(* ===== verification/PyTime.v ===== *)
(** * Python datetimes and timedeltas

    A [timedelta] is a number of microseconds. A [datetime] is a microsecond count and
    an awareness flag: for an aware value the count is the instant, in microseconds
    since 1970-01-01 UTC, and for a naive value it is the wall clock. Every aware value
    of the modelled code is in UTC. Ordering and subtraction of an aware and a naive
    value raise [TypeError]; equality never raises. The year bounds 1..9999 of Python's
    calendar are not modelled: no instant of the application is near them. *)

From S2P Require Import Prelude PyStr.

Record datetime := DT { dt_us : Z; dt_aware : bool }.

#[export] Instance datetime_eq_dec : EqDecision datetime.
Proof. solve_decision. Defined.

Abbreviation timedelta := Z (only parsing).

Definition us_per_second : Z := 1000000.

(** [timedelta(seconds=n)], [timedelta(hours=n)] and [timedelta(days=n)]. *)
Definition td_seconds (n : Z) : timedelta := n * us_per_second.
Definition td_hours (n : Z) : timedelta := n * 3600 * us_per_second.
Definition td_days (n : Z) : timedelta := n * 86400 * us_per_second.

Definition dt_add (d : datetime) (t : timedelta) : datetime := DT (dt_us d + t) (dt_aware d).
Definition dt_minus (d : datetime) (t : timedelta) : datetime := DT (dt_us d - t) (dt_aware d).

Definition dt_same (a b : datetime) : bool := Bool.eqb (dt_aware a) (dt_aware b).

Definition dt_compare_error : exn :=
  TypeError "can't compare offset-naive and offset-aware datetimes".

(** [a - b]. *)
Definition dt_sub (a b : datetime) : result timedelta :=
  if dt_same a b then Ok (dt_us a - dt_us b)
  else Err (TypeError "can't subtract offset-naive and offset-aware datetimes").

(** [a < b], [a <= b], [a > b] and [a >= b]. *)
Definition dt_lt (a b : datetime) : result bool :=
  if dt_same a b then Ok (dt_us a <? dt_us b) else Err dt_compare_error.
Definition dt_le (a b : datetime) : result bool :=
  if dt_same a b then Ok (dt_us a <=? dt_us b) else Err dt_compare_error.
Definition dt_gt (a b : datetime) : result bool := dt_lt b a.
Definition dt_ge (a b : datetime) : result bool := dt_le b a.

(** [a == b]. *)
Definition dt_eq (a b : datetime) : bool := dt_same a b && (dt_us a =? dt_us b).

(** [max(a, b)] and [min(a, b)]: the first argument unless the second is strictly better. *)
Definition dt_max (a b : datetime) : result datetime := c <- dt_lt a b ;; Ok (if c then b else a).
Definition dt_min (a b : datetime) : result datetime := c <- dt_lt b a ;; Ok (if c then b else a).

(** [sorted] on aware datetimes. *)
Definition dt_before (a b : datetime) : Prop := dt_us a <= dt_us b.
#[export] Instance dt_before_dec : RelDecision dt_before.
Proof. intros a b. unfold dt_before. apply _. Defined.
Definition dt_sorted (l : list datetime) : list datetime :=
  merge_sort dt_before l.

(** [datetime.fromtimestamp(n, tz=UTC)] of a whole number of seconds. *)
Definition from_timestamp (n : Z) : datetime := DT (n * us_per_second) true.

(** [d.microsecond]. *)
Definition dt_microsecond (d : datetime) : Z := dt_us d mod us_per_second.

(** [int(d.timestamp())] of an aware whole-second value; the float in between is exact
    for every instant below [2^53] seconds. *)
Definition dt_timestamp (d : datetime) : Z := dt_us d / us_per_second.

(** [int(t.total_seconds())]: truncation towards zero. *)
Definition td_total_seconds (t : timedelta) : Z := Z.quot t us_per_second.

(** [d.isoweekday()] and [d.hour], of the wall clock the value shows. *)
Definition dt_day (d : datetime) : Z := dt_us d / (86400 * us_per_second).
Definition dt_isoweekday (d : datetime) : Z := (dt_day d + 3) mod 7 + 1.
Definition dt_second_of_day (d : datetime) : Z := dt_us d / us_per_second mod 86400.
Definition dt_hour (d : datetime) : Z := dt_second_of_day d / 3600.
Definition dt_minute (d : datetime) : Z := dt_second_of_day d / 60 mod 60.
Definition dt_second (d : datetime) : Z := dt_second_of_day d mod 60.

(** The proleptic Gregorian date of a day number (days since 1970-01-01). *)
Definition civil (day : Z) : Z * Z * Z :=
  let z := day + 719468 in
  let era := z / 146097 in
  let doe := z mod 146097 in
  let yoe := (doe - doe / 1460 + doe / 36524 - doe / 146096) / 365 in
  let doy := doe - (365 * yoe + yoe / 4 - yoe / 100) in
  let mp := (5 * doy + 2) / 153 in
  let d := doy - (153 * mp + 2) / 5 + 1 in
  let m := if mp <? 10 then mp + 3 else mp - 9 in
  let y := yoe + era * 400 + (if m <=? 2 then 1 else 0) in
  (y, m, d).

(** [d.strftime("%Y-%m-%d")] and the clock parts. *)
Definition dt_date_text (d : datetime) : string :=
  let '(y, m, dd) := civil (dt_day d) in
  digits_pad 4 y +:+ "-" +:+ digits_pad 2 m +:+ "-" +:+ digits_pad 2 dd.
Definition dt_hm_text (d : datetime) : string :=
  digits_pad 2 (dt_hour d) +:+ ":" +:+ digits_pad 2 (dt_minute d).

(** [d.isoformat()]. *)
Definition dt_isoformat (d : datetime) : string :=
  dt_date_text d +:+ "T" +:+ dt_hm_text d +:+ ":" +:+ digits_pad 2 (dt_second d) +:+
  (if dt_microsecond d =? 0 then "" else "." +:+ digits_pad 6 (dt_microsecond d)) +:+
  (if dt_aware d then "+00:00" else "").

#[global] Arguments dt_add : simpl never.
#[global] Arguments dt_minus : simpl never.
#[global] Arguments dt_sub : simpl never.
#[global] Arguments dt_lt : simpl never.
#[global] Arguments dt_le : simpl never.
#[global] Arguments dt_gt : simpl never.
#[global] Arguments dt_ge : simpl never.
#[global] Arguments dt_eq : simpl never.
#[global] Arguments dt_max : simpl never.
#[global] Arguments dt_min : simpl never.

(** ** Facts *)

(** An aware instant, and the comparisons between two of them. *)
Definition utc (us : Z) : datetime := DT us true.

Definition aware (d : datetime) : Prop := dt_aware d = true.

Lemma aware_utc d : aware d → d = utc (dt_us d).
Proof. by destruct d as [us []]. Qed.

Lemma dt_lt_utc a b : dt_lt (utc a) (utc b) = Ok (a <? b).
Proof. done. Qed.
Lemma dt_le_utc a b : dt_le (utc a) (utc b) = Ok (a <=? b).
Proof. done. Qed.
Lemma dt_sub_utc a b : dt_sub (utc a) (utc b) = Ok (a - b).
Proof. done. Qed.
Lemma dt_eq_utc a b : dt_eq (utc a) (utc b) = (a =? b).
Proof. done. Qed.
Lemma dt_max_utc a b : dt_max (utc a) (utc b) = Ok (utc (Z.max a b)).
Proof. unfold dt_max. rewrite dt_lt_utc. cbn. destruct (Z.ltb_spec a b); do 2 f_equal; lia. Qed.
Lemma dt_min_utc a b : dt_min (utc a) (utc b) = Ok (utc (Z.min a b)).
Proof. unfold dt_min. rewrite dt_lt_utc. cbn. destruct (Z.ltb_spec b a); do 2 f_equal; lia. Qed.

Lemma dt_eq_true a b : dt_eq a b = true ↔ a = b.
Proof.
  destruct a as [u x], b as [v y]. unfold dt_eq, dt_same. cbn.
  rewrite andb_true_iff, Z.eqb_eq. destruct x, y; cbn; naive_solver.
Qed.

Lemma dt_eq_refl a : dt_eq a a = true.
Proof. by apply dt_eq_true. Qed.

(** Comparisons raise exactly on mixed awareness. *)
Lemma dt_lt_ok a b : dt_aware a = dt_aware b → dt_lt a b = Ok (dt_us a <? dt_us b).
Proof. intros H. unfold dt_lt, dt_same. by rewrite H, eqb_reflx. Qed.
Lemma dt_le_ok a b : dt_aware a = dt_aware b → dt_le a b = Ok (dt_us a <=? dt_us b).
Proof. intros H. unfold dt_le, dt_same. by rewrite H, eqb_reflx. Qed.
Lemma dt_sub_ok a b : dt_aware a = dt_aware b → dt_sub a b = Ok (dt_us a - dt_us b).
Proof. intros H. unfold dt_sub, dt_same. by rewrite H, eqb_reflx. Qed.

#[export] Hint Rewrite dt_lt_utc dt_le_utc dt_sub_utc dt_eq_utc dt_max_utc dt_min_utc : s2p.

Example isoformat_example :
  dt_isoformat (utc (1785672000 * us_per_second)) = "2026-08-02T12:00:00+00:00".
Proof. vm_compute. reflexivity. Qed.

(** The value of a comparison that did not raise. *)
Lemma dt_lt_inv a b c : dt_lt a b = Ok c → c = (dt_us a <? dt_us b).
Proof. unfold dt_lt. destruct (dt_same a b); [|done]. by intros [= <-]. Qed.
Lemma dt_le_inv a b c : dt_le a b = Ok c → c = (dt_us a <=? dt_us b).
Proof. unfold dt_le. destruct (dt_same a b); [|done]. by intros [= <-]. Qed.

[Task item]
What is needed is every line from the start of the entries through the line containing "an awareness flag: for", returned word for word and nothing else.

[Finished task]
(* ===== verification/PyTime.v ===== *)
(** * Python datetimes and timedeltas

    A [timedelta] is a number of microseconds. A [datetime] is a microsecond count and
    an awareness flag: for an aware value the count is the instant, in microseconds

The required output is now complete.